Lagadothon and LILAC17

Mystery box sat on a windowsill
Prototype box
So... last week I went to the fabulous LILAC in Swansea. Amongst other things, I did the Lagadothon with Jess, where we get to show a prototype (otherwise known as a bonkers idea from me) and get feedback on it.

My thing for this year was a subscription box of teaching goodies for librarians and learning support staff. So a box that would come through the post (3 or 4 a year, perhaps?) with a mixture of teaching ideas (lesson plans, alternative uses, etc) and games or other finished teaching interventions (things that could just be got straight out in a class), aimed at different levels (and extra suggestions for differentiation) and settings.

Each box would have a different theme (we took one full of stuff on "sources of information"), with obvious ones being things like "search strategies", "referencing", "Sources of information", etc., that lots of us teach, but also stuff like "critical appraisal", "academic writing", "Open Access", "copyright" - we ended up with a fair list of things thanks to the feedback we received.

People seemed open to spending anything from £20 to £50 per box, with it being a bit harder to pay for a subscription than individual boxes (though a subscription was seen as a great way of doing it!). The lower end wouldn't pay for much at all (and we'd need to send *loads* out to pay for things like the design work), but we could probably find something in between. It was also pointed out that both teachers and school librarians might well love these as it fits in with how they work anyway - they are used to paying for resources!

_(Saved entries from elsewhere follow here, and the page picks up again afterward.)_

(** * sample/edit_fencing.py: the motion-editing driver

    A shallow embedding of [main] of [sample/edit_fencing.py]: argument
    handling, the output path, the inpainting mask, the repetition loop,
    the saved files and the shell commands.  The sampler, the model, the
    motion-representation functions and the renderer are imported by the
    script; they appear here as the fields of an interface.  Loading a
    file and every imported function are taken to return; what the script
    itself can raise (assertions, indexing, [int] of a float, the file
    operations) is in the model. *)

From Stdlib Require Import ZArith List Ascii String Floats DecimalString DecimalZ
  DecimalPos.
From stdpp Require Import base option list gmap strings.

Local Open Scope string_scope.
Local Open Scope Z_scope.

(** ** Exceptions and results *)

Inductive exn : Type :=
| AssertionError
| IndexError
| ValueError
| OverflowError
| RuntimeError
| FileNotFoundError
| FileExistsError
| NotADirectoryError
| IsADirectoryError
| NameError.

Inductive result (A : Type) : Type :=
| Ok (a : A)
| Raise (e : exn).
Arguments Ok {A} a.
Arguments Raise {A} e.

#[global] Instance result_ret : MRet result := fun _ a => Ok a.
#[global] Instance result_bind : MBind result := fun _ _ k r =>
  match r with
  | Ok a => k a
  | Raise e => Raise e
  end.

Definition assert (b : bool) : result unit :=
  if b then Ok tt else Raise AssertionError.

(** ** Python strings *)

Module Str.

Definition eqb (a b : string) : bool := bool_decide (a = b).

(** [str.replace(old, new)] for a non-empty [old], the only use in the
    script: occurrences are found left to right and do not overlap.
    [skip] counts the characters of a match still to drop. *)
Fixpoint replace_from (old new : string) (skip : nat) (s : string) : string :=
  match s with
  | EmptyString => EmptyString
  | String c s' =>
      match skip with
      | S k => replace_from old new k s'
      | O =>
          if String.prefix old s
          then new +:+ replace_from old new (String.length old - 1) s'
          else String c (replace_from old new 0 s')
      end
  end.
(** * Verification of the Pokemon scraper (src/scraping.py)

    A shallow embedding of [PokemonScraping]: the document queries the
    scraper issues against BeautifulSoup, the Python dictionary the scraper
    shares between entities, the pandas frame it accumulates and the Oracle
    sink, followed by the properties of the pipeline. *)

From Stdlib Require Import List String Ascii Bool Arith Lia Permutation.
Import ListNotations.
Open Scope string_scope.
Set Warnings "-register-all".

(* ================================================================== *)
(** ** Python strings *)
(* ================================================================== *)

Module PyStr.

(** Strings hold the UTF-8 bytes of the text.  [str.strip()] with no
    argument and the pattern [\s] remove the characters for which
    [str.isspace()] holds: U+0009..U+000D, U+001C..U+0020, U+0085, U+00A0,
    U+1680, U+2000..U+200A, U+2028, U+2029, U+202F, U+205F and U+3000. *)

(** The white space of one byte: TAB, LF, VT, FF, CR, the separators
    28..31 and SPACE. *)
Definition is_space (c : ascii) : bool :=
  let n := nat_of_ascii c in
  (((9 <=? n) && (n <=? 13)) || ((28 <=? n) && (n <=? 32)))%nat.

(** The white space of two bytes: U+0085 (C2 85) and U+00A0 (C2 A0). *)
Definition is_space2 (a b : ascii) : bool :=
  let x := nat_of_ascii a in
  let y := nat_of_ascii b in
  ((x =? 194) && ((y =? 133) || (y =? 160)))%nat.

(** The white space of three bytes: U+1680 (E1 9A 80), U+2000..U+200A
    (E2 80 80..8A), U+2028, U+2029, U+202F (E2 80 A8, A9, AF), U+205F
    (E2 81 9F) and U+3000 (E3 80 80). *)
Definition is_space3 (a b c : ascii) : bool :=
  let x := nat_of_ascii a in
  let y := nat_of_ascii b in
  let z := nat_of_ascii c in
  (((x =? 225) && (y =? 154) && (z =? 128))
   || ((x =? 226) && (y =? 128)
       && (((128 <=? z) && (z <=? 138))
           || (z =? 168) || (z =? 169) || (z =? 175)))
   || ((x =? 226) && (y =? 129) && (z =? 159))
   || ((x =? 227) && (y =? 128) && (z =? 128)))%nat.

Definition is_empty (s : string) : bool :=
  match s with EmptyString => true | String _ _ => false end.

(** The rest of a string behind one leading white-space character. *)
Definition skip_space (s : string) : option string :=
  match s with
  | EmptyString => None
  | String a s1 =>
      if is_space a then Some s1 else
      match s1 with
      | EmptyString => None
      | String b s2 =>
          if is_space2 a b then Some s2 else
          match s2 with
          | EmptyString => None
          | String c s3 => if is_space3 a b c then Some s3 else None
          end
      end
  end.

Fixpoint lstrip (s : string) : string :=
  match s with
  | EmptyString => EmptyString
  | String a s1 =>
      if is_space a then lstrip s1 else
      match s1 with
      | EmptyString => s
      | String b s2 =>
          if is_space2 a b then lstrip s2 else
          match s2 with
          | EmptyString => s
          | String c s3 => if is_space3 a b c then lstrip s3 else s
          end
      end
  end.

It went down better than I was expecting, so I suppose I ought to think of a way to make it happen over the next few months... which might also be an opportunity to redo some of the games I use in a more polished way, suitable for printing "officially" and sending out down this route. So I'd probably start off by redoing SEEK!, Sources, and the referencing games I use, as long as I can find (and afford) a suitable graphic designer and find the time to tinker!

Saturday, 15 April 2017

Huddersfield Escape Room Workshop


I ran another Educational Escape Room workshop in Huddersfield last week, at the lovely Heritage Quay! It was a full day of following a set process to create some prototype educational escape room ideas - videos of the prototypes are here to watch.

Amy has blogged about the workshop properly (rather than this quick reflection & video link from me!).

Thank you to everyone who took part and worked hard throughout the day :-)

I collected some feedback at the end of the day, and I was particularly interested in whether I should let attendees play some examples, or whether that would influence them too much (so they'd copy and get less out of it!). The general feeling seemed to be that they'd appreciate examples to play, perhaps later in the session (so it didn't influence too much!), so I'll have to think about how I can tweak future workshops accordingly.